United States District Court, S.D. New York
Feb 9, 2001
99 Civ. 11395 (RWS) (S.D.N.Y. Feb. 9, 2001)

Opinion

99 Civ. 11395 (RWS)

February 9, 2001


MEMORANDUM OPINION


Defendant Richard Blech ("Blech") moved on January 11, 2001, to stay the enforcement pending appeal of the money judgment in the amount of $13,107,200, with interest at the rate of 6.37%, awarded against him and to Carl H. Loewenson, Jr. ("Loewenson"), the court-appointed receiver in this action (the "Receiver"). The Receiver opposed the motion, and oral argument was heard on February 7, 2001, at which time the matter was deemed fully submitted. For the reasons set forth below, the motion is denied.

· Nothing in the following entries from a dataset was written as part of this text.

(* ===== verification/CtlCorrect.v ===== *)
(** * Formal verification of rule packs: correctness of the model checker

    The set [checkCtl] computes for a formula is the set of the states at which the
    formula holds; the linear-time formulas that the translation into CTL preserves. *)

From S2P Require Import Prelude JsString JsList FvSyntax FvModel CtlChecker.

Section correctness.
Context (kripke : KripkeStructure) (enumLiterals : list string).

#[local] Abbreviation post := (succs kripke).
#[local] Abbreviation ids := (all_ids kripke).
#[local] Abbreviation wf := (wf_kripke kripke).
#[local] Abbreviation sat := (sat kripke enumLiterals).
#[local] Abbreviation path := (path kripke).
#[local] Abbreviation check := (checkCtl kripke enumLiterals).

(** Every atom of the formula is a boolean at every state, and no operator of
    linear time is left in it. *)
Fixpoint checkable (φ : TemporalAst) : Prop :=
  match φ with
  | t_atom e => ∀ id v, (id, v) ∈ k_states kripke → ∃ b, atomSatisfies e v enumLiterals = Ok b
  | t_not x | t_EX x | t_AX x | t_EF x | t_AF x | t_EG x | t_AG x => checkable x
  | t_and l r | t_or l r | t_implies l r | t_iff l r | t_EU l r | t_AU l r => checkable l ∧ checkable r
  | t_G _ | t_F _ | t_X _ | t_U _ _ => False
  end.

(** The set holds the states at which the formula is true. *)
Definition denotes (S : gset string) (φ : TemporalAst) : Prop :=
  ∀ id, id ∈ S ↔ id ∈ ids ∧ sat φ id.

Lemma atom_set_Ok e states :
  (∀ id v, (id, v) ∈ states → ∃ b, atomSatisfies e v enumLiterals = Ok b) →
  ∃ S, atom_set enumLiterals e states = Ok S ∧
    ∀ id, id ∈ S ↔ ∃ v, (id, v) ∈ states ∧ atomSatisfies e v enumLiterals = Ok true.
Proof.
  induction states as [|[id v] states IH]; intros H; cbn [atom_set].
  { exists ∅. split; [done|]. intros id. split; [set_solver|]. by intros (v & Hv%elem_of_nil & _). }
  destruct (H id v) as [b Hb]; [left|]. destruct IH as (S & HS & Hin); [intros ???; eapply H; by right|].
  rewrite Hb, HS. cbn. eexists. split; [done|]. intros id'.
  transitivity ((id' = id ∧ b = true) ∨ id' ∈ S); [destruct b; set_solver|]. rewrite Hin. split.
  - intros [[-> ->]|(v' & Hv' & Ha)]; [exists v; split; [left|done]|exists v'; split; [by right|done]].
  - intros (v' & [[= -> ->]|Hv']%elem_of_cons & Ha); [left; split; congruence|right; by exists v'].
Qed.

Lemma atom_set_inv e states S :
  atom_set enumLiterals e states = Ok S → ∀ id v, (id, v) ∈ states → ∃ b, atomSatisfies e v enumLiterals = Ok b.
Proof.
  revert S; induction states as [|[id v] states IH]; intros S; cbn [atom_set]; [by intros _ ? ? []%elem_of_nil|].
  destruct (atomSatisfies e v enumLiterals) as [b|] eqn:E; [|done]. cbn.
  destruct (atom_set enumLiterals e states) as [S'|]; [|done]. intros _ id' v' [[= -> ->]|Hv']%elem_of_cons.
  - rewrite E. by eexists.
  - by eapply IH.
Qed.

Lemma return_checkable φ S : check φ = Some (Ok S) → checkable φ.
Proof.
  revert S; induction φ; cbn [checkCtl checkable]; intros S;
    try (destruct (atom_set _ _ _) eqn:E; [intros _; by eapply atom_set_inv|done]); try done.
  all: repeat match goal with
    | |- bind_checked ?m _ = _ → _ => destruct m as [[?|?]|] eqn:?; cbn [bind_checked]; [|done|done]
    end; intros _; split_all; eauto.
Qed.

Context (Hwf : wf).

Lemma denotes_path S φ id π i : denotes S φ → id ∈ ids → path id π → π i ∈ S ↔ sat φ (π i).
Proof.
  intros HS Hid Hπ. rewrite (HS (π i)). assert (π i ∈ ids) by by eapply path_states. tauto.
Qed.

Lemma denotes_sub S φ id : denotes S φ → id ∈ S → id ∈ ids.
Proof. intros HS Hid. by apply HS in Hid as [? _]. Qed.

Lemma denotes_not S φ : denotes S φ → denotes (not_set kripke S) (t_not φ).
Proof. intros HS id. rewrite not_set_spec, (HS id). cbn. tauto. Qed.

Lemma denotes_where test φ :
  (∀ id, id ∈ ids → test id = true ↔ sat φ id) → denotes (where_ids kripke test) φ.
Proof.
  intros H id. rewrite where_ids_spec. split; intros [Hid Ht]; (split; [done|]); by apply (H id Hid).
Qed.

(** A state at which the set is decided. *)
Lemma denotes_has S φ id : denotes S φ → id ∈ ids → has S id = true ↔ sat φ id.
Proof. intros HS Hid. rewrite has_spec, (HS id). tauto. Qed.

Lemma denotes_backward guard P p S φ :
  (∀ id, id ∈ ids → guard id = true ↔ sat p id) → denotes S φ → P = t_EU p φ →
  ∃ r, backward kripke guard S = Some r ∧ denotes r P.
Proof.
  intros Hg HS ->. destruct (backward_spec kripke Hwf guard S) as (r & Hr & Hin).
  { intros x. by eapply denotes_sub. }
  exists r. split; [done|]. intros id. rewrite Hin, until_path by (done || intros x; by eapply denotes_sub).
  cbn. split; intros (Hid & π & Hπ & i & Hi & Hj); (split; [done|]); exists π; (split; [done|]); exists i;
    (split; [by eapply (denotes_path S φ id π i)|]); intros j Hlt; specialize (Hj j Hlt);
    apply Hg; try done; by eapply path_states.
Qed.

(** [EF φ] is the search without a guard. *)
Lemma denotes_EF S φ : denotes S φ → ∃ r, backward kripke (λ _, true) S = Some r ∧ denotes r (t_EF φ).
Proof.
  intros HS. destruct (denotes_backward (λ _, true) (t_EU (t_iff φ φ) φ) (t_iff φ φ) S φ) as (r & Hr & Hin);
    [by cbn|done|done|].
  exists r. split; [done|]. intros id. rewrite (Hin id). cbn. naive_solver.
Qed.

Lemma denotes_EG S φ : denotes S φ → ∃ r, eg kripke S = Some r ∧ denotes r (t_EG φ).
Proof.
  intros HS. destruct (eg_total kripke S) as [r Hr]. exists r. split; [done|].
  destruct (eg_spec kripke S r Hr) as [Hin _]. intros id. rewrite Hin. cbn. split.
  - intros (π & Hπ & Hall). assert (id ∈ ids) as Hid.
    { destruct Hπ as [<- _]. by eapply denotes_sub. }
    split; [done|]. exists π. split; [done|]. intros i. by apply (denotes_path S φ id π i).
  - intros (Hid & π & Hπ & Hall). exists π. split; [done|]. intros i. by apply (denotes_path S φ id π i).
Qed.

(** [AF] is the complement of [EG] of the complement: a path that is not caught
    leaves the complement, so it reaches the set. *)
Lemma denotes_AF S φ e : denotes S φ → eg kripke (not_set kripke S) = Some e → denotes (not_set kripke e) (t_AF φ).
Proof.
  intros HS He. pose proof (denotes_not S φ HS) as Hn.
  destruct (eg_spec kripke _ e He) as [Hin Hout]. intros id. rewrite not_set_spec. cbn. split.
  - intros [Hid Hne]. split; [done|]. intros π Hπ. destruct (Hout id Hne π Hπ) as [i Hi]. exists i.
    apply (denotes_path S φ id π i); [done..|]. rewrite not_set_spec in Hi.
    destruct (decide (π i ∈ S)) as [|Hs]; [done|]. destruct Hi. split; [by eapply path_states|done].
  - intros [Hid Haf]. split; [done|]. intros (π & Hπ & Hall)%Hin. destruct (Haf π Hπ) as [i Hi].
    apply (denotes_path _ _ id π i Hn Hid Hπ) in Hi; [done|]. apply Hall.
Qed.

Lemma denotes_AG S φ e : denotes S φ → denotes e (t_EF (t_not φ)) → denotes (not_set kripke e) (t_AG φ).
Proof.
  intros HS He id. rewrite not_set_spec, (He id). cbn. split.
  - intros [Hid Hn]. split; [done|]. intros π Hπ i. apply (denotes_path S φ id π i); [done..|].
    destruct (decide (π i ∈ S)) as [|Hs]; [done|]. destruct Hn. split; [done|]. exists π. split; [done|].
    exists i. by rewrite <- (denotes_path S φ id π i).
  - intros [Hid Hag]. split; [done|]. intros (_ & π & Hπ & i & Hi). apply Hi. by apply Hag.
Qed.

(** The first index at which a decidable property holds. *)
Lemma first_index (P : nat → Prop) `{∀ i, Decision (P i)} n : P n → ∃ i, P i ∧ ∀ j, (j < i)%nat → ¬ P j.
Proof.
  induction (lt_wf n) as [n _ IH]. intros Hn. destruct (decide (Exists P (seq 0 n))) as [He|He].
  - apply Exists_exists in He as (j & Hj%elem_of_seq & HP). apply (IH j); [lia|done].
  - exists n. split; [done|]. intros j Hj HP. apply He, Exists_exists. exists j. rewrite elem_of_seq. split; [lia|done].
Qed.

(** The characterisation [A[p U q] = ¬E[¬q U (¬p ∧ ¬q)] ∧ ¬EG ¬q]. *)
Lemma AU_dual p q P Q id :
  denotes P p → denotes Q q → id ∈ ids →
  sat (t_AU p q) id ↔ ¬ sat (t_EU (t_not q) (t_and (t_not p) (t_not q))) id ∧ ¬ sat (t_EG (t_not q)) id.
Proof.
  intros HP HQ Hid. cbn. split.
  - intros Hau. split.
    + intros (π & Hπ & i & [Hp Hq] & Hj). destruct (Hau π Hπ) as (k & Hk & Hkj).
      destruct (lt_eq_lt_dec k i) as [[Hlt| ->]|Hgt]; [by apply (Hj k)|done|by apply Hp, Hkj].
    + intros (π & Hπ & Hall). destruct (Hau π Hπ) as (k & Hk & _). by apply (Hall k).
  - intros [Heu Heg] π Hπ.
    assert (∀ i, π i ∈ Q ↔ sat q (π i)) as EQ by (intros i; by apply (denotes_path Q q id)).
    assert (∀ i, π i ∈ P ↔ sat p (π i)) as EP by (intros i; by apply (denotes_path P p id)).
    assert (∃ n, π n ∈ Q) as [n Hn].
    { destruct (eg_total kripke (not_set kripke Q)) as [e He].
      destruct (eg_spec kripke _ e He) as [Hin Hout]. assert (id ∉ e) as Hne.
      { intros (π' & Hπ' & Hall)%Hin. apply Heg. exists π'. split; [done|]. intros i.
        apply (denotes_path _ _ id π' i (denotes_not Q q HQ) Hid Hπ' ), Hall. }
      destruct (Hout id Hne π Hπ) as [i Hi]. exists i. rewrite not_set_spec in Hi.
      destruct (decide (π i ∈ Q)) as [|Hs]; [done|]. destruct Hi. split; [by eapply path_states|done]. }
    destruct (first_index (λ i, π i ∈ Q) n Hn) as (i & Hi & Hlt). exists i. split; [by apply EQ|].
    intros j Hj. apply EP. destruct (decide (π j ∈ P)) as [|Hp]; [done|]. destruct Heu.
    exists π. split; [done|]. exists j. rewrite <- EP, <- EQ. split; [split; [done|by apply Hlt]|].
    intros k Hk. rewrite <- EQ. apply Hlt. lia.
Qed.

Lemma return_denotes (m : checked) k φ ψ :
  (∃ S, m = Some (Ok S) ∧ denotes S φ) →
  (∀ S, denotes S φ → ∃ r, k S = Some (Ok r) ∧ denotes r ψ) →
  ∃ r, bind_checked m k = Some (Ok r) ∧ denotes r ψ.
Proof. intros (S & -> & HS) Hk. by apply Hk. Qed.

Lemma return_here S φ : denotes S φ → ∃ r, return_set S = Some (Ok r) ∧ denotes r φ.
Proof. intros HS. by exists S. Qed.

Lemma return_with (m : option (gset string)) k φ ψ :
  (∃ S, m = Some S ∧ denotes S φ) →
  (∀ S, m = Some S → denotes S φ → ∃ r, k S = Some (Ok r) ∧ denotes r ψ) →
  ∃ r, with_set m k = Some (Ok r) ∧ denotes r ψ.
Proof. intros (S & -> & HS) Hk. by apply Hk. Qed.

Lemma denotes_atom e :
  wf → checkable (t_atom e) → ∃ r, check (t_atom e) = Some (Ok r) ∧ denotes r (t_atom e).
Proof.
  intros _ Hc. cbn in Hc. destruct (atom_set_Ok e (k_states kripke) Hc) as (S & HS & Hin).
  cbn. rewrite HS. apply return_here. intros id. rewrite Hin. cbn. unfold holds_atom. split.
  - intros (v & Hv & Ha). split; [apply list_elem_of_fmap; by exists (id, v)|]. exists v. split; [|done].
    apply map_get_unique; [apply (wk_states kripke Hwf)|done].
  - intros (_ & v & Hv & Ha). exists v. split; [by apply map_get_elem|done].
Qed.

(** The checker computes the meaning of a formula whose atoms it can evaluate. *)
Lemma checkable_returns φ : checkable φ → ∃ S, check φ = Some (Ok S) ∧ denotes S φ.
Proof.
  induction φ as [e|x IH|l IHl r IHr|l IHl r IHr|l IHl r IHr|l IHl r IHr|x IH|x IH|x IH|l IHl r IHr
    |x IH|x IH|x IH|x IH|x IH|x IH|l IHl r IHr|l IHl r IHr]; intros Hc; try done.
  { by apply denotes_atom. }
  all: cbn [checkable checkCtl] in Hc |- *.
  all: try (eapply return_denotes; [by apply IH|]; intros S HS).
  all: try (destruct Hc as [Hcl Hcr]; eapply return_denotes; [by apply IHl|]; intros P HP;
            eapply return_denotes; [by apply IHr|]; intros Q HQ).
  - by apply return_here, denotes_not.
  - apply return_here. intros id. rewrite elem_of_intersection, (HP id), (HQ id). cbn. tauto.
  - apply return_here. intros id. rewrite elem_of_union, (HP id), (HQ id). cbn. tauto.
  - apply return_here, denotes_where. intros id Hid. cbn.
    rewrite <- (denotes_has P l), <- (denotes_has Q r) by done. destruct (has P id), (has Q id); intuition.
  - apply return_here, denotes_where. intros id Hid. cbn.
    rewrite <- (denotes_has P l), <- (denotes_has Q r) by done. destruct (has P id), (has Q id); simpl; intuition.
  - apply return_here, denotes_where. intros id Hid. cbn. rewrite existsb_has.
    split; intros (t & Ht & Hs); exists t; (split; [done|]); apply (wk_closed kripke Hwf) in Ht as [_ Ht];
      by apply (denotes_has S x), has_spec || (rewrite <- has_spec; by apply (denotes_has S x)).
  - apply return_here, denotes_where. intros id Hid. cbn.
    rewrite bool_decide_eq_false_2 by (by apply (wk_total kripke Hwf)). cbn. rewrite forallb_has.
    split; intros H t Ht; specialize (H t Ht); apply (wk_closed kripke Hwf) in Ht as [_ Ht].
    + by apply (denotes_has S x), has_spec.
    + apply has_spec. by apply (denotes_has S x).
  - destruct (denotes_EF S x HS) as (r & Hr & Hin). rewrite Hr. by apply return_here.
  - destruct (eg_total kripke (not_set kripke S)) as [r Hr]. rewrite Hr. by apply return_here, (denotes_AF S).
  - destruct (denotes_EG S x HS) as (r & Hr & Hin). rewrite Hr. by apply return_here.
  - destruct (denotes_EF _ _ (denotes_not S x HS)) as (r & Hr & Hin). rewrite Hr. by apply return_here, (denotes_AG S).
  - destruct (denotes_backward (has P) (t_EU l r) l Q r) as (R & HR & Hin);
      [intros id Hid; by apply denotes_has|done|done|]. rewrite HR. by apply return_here.
  - destruct Hc as [Hcl Hcr]. eapply return_denotes; [by apply IHr|]. intros Q HQ.
    eapply return_denotes; [by apply IHl|]. intros P HP.
    pose proof (denotes_not Q r HQ) as HnQ. pose proof (denotes_not P l HP) as HnP.
    destruct (denotes_backward (has (not_set kripke Q)) (t_EU (t_not r) (t_and (t_not l) (t_not r))) (t_not r)
      (not_set kripke P ∩ not_set kripke Q) (t_and (t_not l) (t_not r))) as (eu & Heu & Hineu).
    { intros id Hid. by apply denotes_has. }
    { intros id. rewrite elem_of_intersection, (HnP id), (HnQ id). cbn. tauto. }
    { done. }
    destruct (denotes_EG _ _ HnQ) as (e & He & Hine). rewrite Heu. cbn [with_set]. rewrite He.
    apply return_here, denotes_where. intros id Hid.
    rewrite (AU_dual l r P Q id HP HQ Hid), andb_true_iff, !negb_true_iff, <- !not_true_iff_false.
    by rewrite (denotes_has eu _ id Hineu Hid), (denotes_has e _ id Hine Hid).
Qed.

(** The search and the fixed points end. *)
Lemma check_terminates φ : check φ ≠ None.
Proof.
  assert (∀ ψ, checkable ψ → check ψ ≠ None) as Hc.
  { intros ψ (S & -> & _)%checkable_returns. done. }
  induction φ as [e|x IH|l IHl r IHr|l IHl r IHr|l IHl r IHr|l IHl r IHr|x IH|x IH|x IH|l IHl r IHr
    |x IH|x IH|x IH|x IH|x IH|x IH|l IHl r IHr|l IHl r IHr]; try done.
  { cbn. by destruct (atom_set _ _ _). }
  all: try (destruct (check x) as [[S|e]|] eqn:E; [|cbn; by rewrite E|done];
            apply Hc; by apply (return_checkable x S)).
  all: destruct (check l) as [[P|e]|] eqn:E; [| |done];
       (destruct (check r) as [[Q|e']|] eqn:E'; [| |done]).
  all: try (apply Hc; split; by eapply return_checkable).
  all: cbn; rewrite E; cbn; rewrite ?E'; done.
Qed.
End correctness.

The judgment was issued against Blech for his failure to comply with this Court's order of April 5, 2000 (the "April 5 Order") finding Blech in contempt of court for his failure to deliver control of Credit Bancorp, Ltd. and related entities (collectively, "Credit Bancorp") and its assets to the Receiver, his violations of the asset freeze, and his failure to repatriate all Credit Bancorp customer deposits to the United States. The April 5 Order permitted Blech to purge his contempt by assisting with the repatriation of assets to the United States and granting control over Credit Bancorp to the Receiver, and assessed Blech $100 for any prospective failure to comply with the order, with the amount doubling on each successive day Blech failed to purge his contempt. On May 18, 2000, the Receiver sought a money judgment in the amount of $13,107,200, which was the assessment for failure to purge for 18 days under the April 5 Order. On July 3, 2000, this Court issued an opinion (the "July 3 Opinion") concluding that the April 5 Order was a proper finding and order of civil contempt, and that Blech was further in contempt for his failure to deliver to the Receiver certain properties which Blech claimed as his personal property. SEC v. Credit Bancorp, 99 Civ. 11395, 2000 WL 968010 (S.D.N.Y. July 12, 2000)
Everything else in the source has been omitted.